Species of flowering plant

Peperomia flabilis is a species of epiphyte in the genus Peperomia that is endemic in Peru. It grows on wet tropical biomes. Its conservation status is Threatened.

==Description==
The type specimen were collected near Victoria, Peru.

Peperomia flabilis is a moderately small, more or less forked, glabrous herb with a stem 2–3 mm thick. The leaves are in whorls of 3–4 at the nodes. They are bluntly acuminate, with an acute base, measuring 2–3 cm long and 1–1.5 cm wide. The leaves are 3-nerved, opaque, and paler with a minute granular texture on the underside. The slender petiole is 3–6 mm long. The spikes are terminal and from the upper axils, filiform, reaching in length, and are borne on a very slender peduncle 10 mm long.

==Taxonomy and naming==
It was described in 1936 by William Trelease in Publications of the Field Museum of Natural History, Botanical Series 13, from specimens collected by James Francis Macbride.
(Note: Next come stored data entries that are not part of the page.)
(** ** Lemmas: order *)
Definition lower (a b : ConfigLayerEntry) : Prop := (precedence (name a) ≤ precedence (name b))%Z.
#[global] Instance lower_trans : Transitive lower.
Proof. intros a b c. unfold lower. lia. Qed.
Lemma is_sorted_spec ls : is_sorted ls = true ↔ StronglySorted lower ls.
Proof.
  split.
  - intros H. apply Sorted_StronglySorted; [apply _|]. induction ls as [|a ls IH]; [constructor|]. destruct ls as [|b ls]; [by repeat constructor|].
    change (((precedence (name a) <=? precedence (name b))%Z && is_sorted (b :: ls)) = true) in H. apply andb_true_iff in H as [Hab H]. constructor; [by apply IH|].
    constructor. unfold lower. lia.
  - induction 1 as [|a ls Hs IH Ha]; [done|]. destruct ls as [|b ls]; [done|]. change (((precedence (name a) <=? precedence (name b))%Z && is_sorted (b :: ls)) = true).
    rewrite IH, andb_true_r. apply Forall_cons in Ha as [Hab _]. unfold lower in Hab. lia.
Qed.
Lemma sorted_app_inv (a b : list ConfigLayerEntry) :
  StronglySorted lower (a ++ b) ↔ StronglySorted lower a ∧ StronglySorted lower b ∧ ∀ x y, x ∈ a → y ∈ b → lower x y.
Proof.
  split.
  - induction a as [|x a IH]; cbn; [intros H; split_and!; [constructor|done|by intros ?? ?%elem_of_nil]|].
    intros [H Hx]%StronglySorted_inv. apply IH in H as (H1 & H2 & H3). apply Forall_app in Hx as [Hxa Hxb]. split_and!; [by constructor|done|].
    intros y z [->|Hy]%elem_of_cons Hz; [|by apply H3]. rewrite Forall_forall in Hxb. by apply Hxb.
  - intros (H1 & H2 & H3). induction H1 as [|x a Ha IH Hx]; cbn; [done|]. constructor.
    + apply IH. intros y z Hy Hz. apply H3; [by right|done].
    + apply Forall_app. split; [done|]. apply Forall_forall. intros y Hy. apply H3; [by left|done].
Qed.
Lemma insert_layer_split ls layer : ∃ a b, ls = a ++ b ∧ insert_layer_by_precedence ls layer = a ++ layer :: b ∧
  Forall (λ l, (precedence (name l) ≤ precedence (name layer))%Z) a ∧ match b with [] => True | l :: _ => (precedence (name layer) < precedence (name l))%Z end.
Proof.
  unfold insert_layer_by_precedence. destruct (position _ ls) as [i|] eqn:E.
  - apply position_Some in E as (x & Hx & Hp & Hbefore). exists (take i ls), (drop i ls). split_and!; [by rewrite take_drop|done| |].
    + apply Forall_forall. intros l (j & Hj)%list_elem_of_lookup. apply lookup_take_Some in Hj as [Hj Hlt]. specialize (Hbefore j l Hlt Hj). cbn in Hbefore. lia.
    + apply drop_S in Hx. rewrite Hx. cbn in Hp. lia.
  - exists ls, []. rewrite app_nil_r. split_and!; [done|done| |done]. apply Forall_forall. intros l Hl. pose proof (proj1 (position_None _ _) E l Hl) as H. cbn in H. lia.
Qed.
Lemma insert_layers_elem thread : ∀ ls l, l ∈ foldl insert_layer_by_precedence ls thread → l ∈ ls ∨ l ∈ thread.
Proof.
  induction thread as [|t thread IH]; intros ls l; cbn [foldl]; [by left|]. intros [Hl|Hl]%IH; [|right; by right].
  destruct (insert_layer_split ls t) as (a & b & -> & E & _). rewrite E in Hl. rewrite !elem_of_app, !elem_of_cons in *. tauto.
Qed.
Lemma insert_layer_sorted ls layer : StronglySorted lower ls → StronglySorted lower (insert_layer_by_precedence ls layer).
Proof.
  destruct (insert_layer_split ls layer) as (a & b & -> & -> & Ha & Hb). intros (Hsa & Hsb & Hab)%sorted_app_inv. rewrite Forall_forall in Ha.
  assert (∀ y, y ∈ b → lower layer y) as Hlb.
  { intros y Hy. destruct b as [|z b]; [by apply elem_of_nil in Hy|]. apply StronglySorted_inv in Hsb as [_ Hz].
    apply elem_of_cons in Hy as [->|Hy]; [unfold lower; lia|]. rewrite Forall_forall in Hz. specialize (Hz y Hy). unfold lower in *. lia. }
  apply sorted_app_inv. split_and!; [done| |].
  - constructor; [done|]. by apply Forall_forall.
  - intros x y Hx [->|Hy]%elem_of_cons; [by apply Ha|by apply Hab].
Qed.
Lemma sorted_sublist (a b : list ConfigLayerEntry) : a `sublist_of` b → StronglySorted lower b → StronglySorted lower a.
Proof.
  induction 1 as [|x a b Hab IH|x a b Hab IH]; [done| |]; intros [Hb Hx]%StronglySorted_inv; [|by apply IH].
  constructor; [by apply IH|]. rewrite Forall_forall in *. intros y Hy. apply Hx. by eapply elem_of_sublist.
Qed.
Lemma filter_sublist {A} (p : A → bool) (l : list A) : List.filter p l `sublist_of` l.
Proof. induction l as [|x l IH]; cbn; [done|]. destruct (p x); by constructor. Qed.

(** ** Lemmas: the active user layer *)
Definition active_at (ls : list ConfigLayerEntry) (index : option nat) : Prop :=
  match index with
  | Some i => ∃ l, ls !! i = Some l ∧ is_user_layer l = true ∧ ∀ j l', i < j → ls !! j = Some l' → is_user_layer l' = false
  | None => ∀ l, l ∈ ls → is_user_layer l = false
  end.
Lemma last_user_index_active ls : active_at ls (last_user_index ls).
Proof.
  induction ls as [|l ls IH] using rev_ind; [by intros l ?%elem_of_nil|]. unfold last_user_index, first_some in *. rewrite imap_app, rev_app_distr. cbn [imap rev app omap list_omap fst snd].
  rewrite Nat.add_0_r. cbn [compose]. destruct (is_user_layer l) eqn:E.
  - cbn. exists l. split_and!; [by rewrite lookup_app_r, Nat.sub_diag by lia|done|]. intros j l' Hj Hl'. apply lookup_lt_Some in Hl'. rewrite length_app in Hl'. cbn in Hl'. lia.
  - destruct (head _) as [i|]; cbn in *.
    + destruct IH as (x & Hx & Hu & Hlast). exists x. split_and!; [by apply lookup_app_l_Some|done|]. intros j l' Hj [Hl'|[Hge Hl']]%lookup_app_Some; [by eapply Hlast|].
      apply list_lookup_singleton_Some in Hl' as [_ <-]. done.
    + intros x [Hx|Hx]%elem_of_app; [by apply IH|]. by apply list_elem_of_singleton in Hx as ->.
Qed.
Lemma verify_loop_active ls : ∀ i u previous r, verify_loop i u previous ls = Ok r →
  (∃ k, r = Some (i + k) ∧ active_at ls (Some k)) ∨ (r = u ∧ active_at ls None).
Proof.
  induction ls as [|l ls IH]; intros i u previous r; cbn [verify_loop].
  - intros [= <-]. right. split; [done|]. by intros l ?%elem_of_nil.
  - assert (∀ previous, verify_loop (S i) (if is_user_layer l then Some i else u) previous ls = Ok r →
      (∃ k, r = Some (i + k) ∧ active_at (l :: ls) (Some k)) ∨ (r = u ∧ active_at (l :: ls) None)) as Hnext.
    { intros previous' [(k & -> & x & Hx & Hu & Hlast)|[-> Hnone]]%IH.
      - left. exists (S k). split; [f_equal; lia|]. exists x. split_and!; [done|done|]. intros [|j] l' Hj Hl'; [lia|]. apply (Hlast j); [lia|done].
      - destruct (is_user_layer l) eqn:E.
        + left. exists 0. split; [f_equal; lia|]. exists l. split_and!; [done|done|]. intros [|j] l' Hj Hl'; [lia|]. apply Hnone. by eapply list_elem_of_lookup_2.
        + right. split; [done|]. intros x [->|Hx]%elem_of_cons; [done|by apply Hnone]. }
    destruct (name l); try (by apply Hnext). destruct previous as [p|]; [|by apply Hnext]. destruct (parent p); [|done]. destruct (_ || _); [done|]. by apply Hnext.
Qed.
It got its epithet from the Latin flabilis, referring to its delicate, slender spikes that might sway in the wind, or to its habitat.

==Distribution and habitat==
It is endemic in Peru. It grows on a epiphyte environment and is a herb. It grows on wet tropical biomes.

==Conservation==
This species is assessed as Threatened, in a preliminary report.